Abstract

In humans, metabolism of the commonly used nonsteroidal antiinflammatory drug diclofenac 1 yields principally the 4'-hydroxy 2, 5-hydroxy 3, and acyl glucuronide 4 metabolites. All three metabolites have been implicated in rare idiosyncratic adverse reactions associated with this widely used drug. Therefore, for mechanistic toxicological studies of 1, substantial quantities of 2-4 are required and their syntheses and characterization are described here.

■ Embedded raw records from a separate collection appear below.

(** With every candidate routable and every request settled, [next] finds
    a value as long as a candidate holds one. *)
Lemma next_finds (net : network_behaviour) (draw : nat -> nat) (n : nest)
    (key : string) (k : nat) (sources : list string) :
  (forall s, In s sources ->
     exists rc, routeRequest n s "storage" (VStr key) = Return rc /\
                net rc <> Pending) ->
  (exists s rc v, In s sources /\
     routeRequest n s "storage" (VStr key) = Return rc /\
     net rc = Fulfilled v /\ not_nullish v = true) ->
  exists v, settle (next net draw n key k sources) = Fulfilled v.
Proof.
  funelim (next net draw n key k sources); intros Hall Hsome.
  - destruct Hsome as (s & _ & _ & [] & _).
  - set (source := nth _ (s0 :: rest) s0) in *.
    pose proof (pick_In draw k s0 rest) as Hsource. fold source in Hsource.
    destruct (Hall source Hsource) as (rc & Hrc & Hsettled).
    rewrite Hrc. cbn [settle]. unfold then_.
    assert (Hrest : (forall w, net rc = Fulfilled w -> not_nullish w = false) ->
              exists v, settle (next net draw n key (S k)
                                  (without source (s0 :: rest))) = Fulfilled v).
    { intros Hnone. apply (H rc VNull).
      - intros s Hs. apply Hall. now apply without_In_iff in Hs.
      - destruct Hsome as (s & rc' & v & Hs & Hrc' & Hnet & Hv).
        exists s, rc', v. repeat split; try assumption.
        apply without_In_iff. split; [exact Hs|].
        intros ->. rewrite Hrc in Hrc'. injection Hrc' as <-.
        rewrite (Hnone v Hnet) in Hv. discriminate. }
    destruct (net rc) as [|w|r] eqn:Hnet; [congruence| |].
    + destruct (not_nullish w) eqn:Hw.
      * exists w. reflexivity.
      * apply Hrest. intros w' [= <-]. exact Hw.
    + apply Hrest. intros w' Hw'. discriminate Hw'.
Qed.

(** X10: when every other nest of the table can be routed to and every
    request settles, a key that the nest does not hold itself and that
    some of them hold, all with the same value, is found with that value,
    whatever the random order of the candidates. *)
Theorem findInStorage_finds (net : network_behaviour) (draw : nat -> nat)
    (n : nest) (key : string) (v : value) :
  not_nullish (readStorage n key) = false ->
  (forall s, In s (network n) -> s <> name n ->
     exists rc, routeRequest n s "storage" (VStr key) = Return rc /\
                net rc <> Pending) ->
  (exists s rc, In s (network n) /\ s <> name n /\
     routeRequest n s "storage" (VStr key) = Return rc /\
     net rc = Fulfilled v /\ not_nullish v = true) ->
  (forall s rc w, In s (network n) ->
     routeRequest n s "storage" (VStr key) = Return rc ->
     net rc = Fulfilled w -> not_nullish w = true -> w = v) ->
  findInStorage net draw n key = Fulfilled v.
Proof.
  intros Hlocal Hall Hsome Hsame.
  unfold findInStorage, storage, findInRemoteStorage. cbn [then_].
  rewrite Hlocal.
  destruct (next_finds net draw n key 0 (without (name n) (network n)))
    as (w & Hw).
  - intros s Hs. apply without_In_iff in Hs. now apply Hall.
  - destruct Hsome as (s & rc & Hs & Hne & Hrc & Hnet & Hv).
    exists s, rc, v. repeat split; try assumption.
    now apply without_In_iff.
  - rewrite Hw. f_equal.
    destruct (next_sound _ _ _ _ _ _ _ Hw) as (Hnn & s & rc & Hs & Hrc & Hnet).
    apply without_In_iff in Hs. now apply (Hsame s rc w).
Qed.

Lemma nest_a_candidates (s : string) :
  In s (network nest_a) -> s <> name nest_a ->
  s = "B" \/ s = "C" \/ s = "D".
Proof.
  simpl. intros [<-|[<-|[<-|[<-|[]]]]] Hne; tauto.
Qed.

Lemma findInStorage_finds_witness :
  findInStorage d_holds_42 (fun k => 7 * k + 1) nest_a "x" = Fulfilled (VStr "42").
Proof.
  apply (findInStorage_finds d_holds_42 (fun k => 7 * k + 1) nest_a "x" (VStr "42")).
  - reflexivity.
  - intros s Hs Hne.
    destruct (nest_a_candidates s Hs Hne) as [-> | [-> | ->]];
      eexists; (split; [reflexivity|discriminate]).
  - exists "D", (RequestCall "A" "B" "route" (VRoute "D" "storage" (VStr "x"))).
    split; [simpl; tauto|]. split; [discriminate|].
    split; [reflexivity|]. split; reflexivity.
  - intros s rc w Hs Hrc Hnet Hw. simpl in Hs.
    destruct Hs as [<-|[<-|[<-|[<-|[]]]]]; vm_compute in Hrc;
      injection Hrc as <-; vm_compute in Hnet; injection Hnet as <-;
      try reflexivity; discriminate Hw.
Defined.

(** X11: when every other nest of the table can be routed to and every
    request settles, a key the nest does not hold itself is reported as
    not found, whatever the random order of the candidates, exactly when
    every one of these requests fails or brings [null] or [undefined]: a
    rejected request is passed over, and no candidate that holds a value
    is left out. *)
Theorem findInStorage_not_found (net : network_behaviour) (draw : nat -> nat)
    (n : nest) (key : string) :
  not_nullish (readStorage n key) = false ->
  (forall s, In s (network n) -> s <> name n ->
     exists rc, routeRequest n s "storage" (VStr key) = Return rc /\
                net rc <> Pending) ->
  (findInStorage net draw n key = Rejected NotFound <->
   forall s rc, In s (network n) -> s <> name n ->
     routeRequest n s "storage" (VStr key) = Return rc -> no_answer (net rc)).
Proof.
  intros Hlocal Hall. split.
  - intros Hnot s rc Hs Hne Hrc.
    destruct (net rc) as [|v|reason] eqn:Hnet; simpl.
    + destruct (Hall s Hs Hne) as (rc' & Hrc' & Hsettled).
      rewrite Hrc in Hrc'. injection Hrc' as <-. now apply Hsettled.
    + destruct (not_nullish v) eqn:Hv; [exfalso|reflexivity].
      destruct (next_finds net draw n key 0 (without (name n) (network n)))
        as (w & Hw).
      * intros s' Hs'. apply without_In_iff in Hs'. now apply Hall.
      * exists s, rc, v. repeat split; try assumption.
        now apply without_In_iff.
      * revert Hnot. unfold findInStorage, storage, findInRemoteStorage.
        cbn [then_]. rewrite Hlocal, Hw. discriminate.
    + exact I.
  - intros Hnone.
    unfold findInStorage, storage, findInRemoteStorage. cbn [then_].
    rewrite Hlocal. rewrite next_exhausts; [reflexivity|].
    intros s Hs. apply without_In_iff in Hs. destruct Hs as [Hs Hne].
    destruct (Hall s Hs Hne) as (rc & Hrc & _).
    exists rc. split; [exact Hrc|]. now apply (Hnone s rc).
Qed.

Lemma findInStorage_not_found_witness :
  findInStorage silent_network (fun k => 3 * k) nest_a "x" = Rejected NotFound /\
  (findInStorage d_holds_42 (fun k => 3 * k) nest_a "x" = Rejected NotFound ->
   False).
Proof.
  split.
  - apply (findInStorage_not_found silent_network (fun k => 3 * k) nest_a "x").
    + reflexivity.
    + intros s Hs Hne.
      destruct (nest_a_candidates s Hs Hne) as [-> | [-> | ->]];
        eexists; (split; [reflexivity|discriminate]).
    + intros s rc _ _ _. exact I.
  - intros Hnot.
    assert (Hall : forall s, In s (network nest_a) -> s <> name nest_a ->
              exists rc, routeRequest nest_a s "storage" (VStr "x") = Return rc /\
                         d_holds_42 rc <> Pending).
    { intros s Hs Hne.
      destruct (nest_a_candidates s Hs Hne) as [-> | [-> | ->]];
        eexists; (split; [reflexivity|discriminate]). }
    assert (Hd : no_answer (d_holds_42
                   (RequestCall "A" "B" "route" (VRoute "D" "storage" (VStr "x"))))).
    { apply (proj1 (findInStorage_not_found d_holds_42 (fun k => 3 * k) nest_a "x"
                      eq_refl Hall) Hnot "D").
      - simpl. tauto.
      - discriminate.
      - reflexivity. }
    discriminate Hd.
Defined.

(** ** [Promise_all]: what its outcome tells *)

Lemma first_rejected (promises : list (promise value)) (order : list nat) :
  (forall j, In j order -> is_rejected (nth_error promises j) = false) \/
  exists before i after reason,
    order = before ++ i :: after /\
    nth_error promises i = Some (Rejected reason) /\
    forall j, In j before -> is_rejected (nth_error promises j) = false.
Proof.
  induction order as [|i order IH].
  - left. intros j [].
  - destruct (is_rejected (nth_error promises i)) eqn:Hi.
    + right. destruct (nth_error promises i) as [[|v|reason]|] eqn:Hp;
        try discriminate Hi.
      exists [], i, order, reason.
      split; [reflexivity|]. split; [exact Hp|]. intros j [].
    + destruct IH as [Hnone|(before & i' & after & reason & -> & Hp & Hbefore)].
      * left. intros j [<-|Hj]; [exact Hi|now apply Hnone].
      * right. exists (i :: before), i', after, reason.
        split; [reflexivity|]. split; [exact Hp|].
        intros j [<-|Hj]; [exact Hi|now apply Hbefore].
Qed.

Key steps were a convenient two-step preparation of aniline 5 from phenol, efficient and selective 6-iodination of amide 18, and high-yielding Ullmann couplings to generate diarylamines 11 and 21. The acyl glucuronide 4 was obtained by Mitsunobu reaction of 1 (free acid) with allyl glucuronate 23 followed by Pd(0) deprotection, using a modification of a published procedure. We report full characterization of 4 and note that this important metabolite has been made available pure and in quantity for the first time. We report also the metabolic fates of the synthetic metabolites: 2 and 3 were glucuronidated in rats, but only 3 formed glutathione adducts in vivo and by enzymatic synthesis via a quinoneimine intermediate. A previously undescribed glutathione adduct of 3 was obtained by enzymatic synthesis. Compound 4 formed an imine-linked protein conjugate as evinced by sodium cyanoborohydride trapping.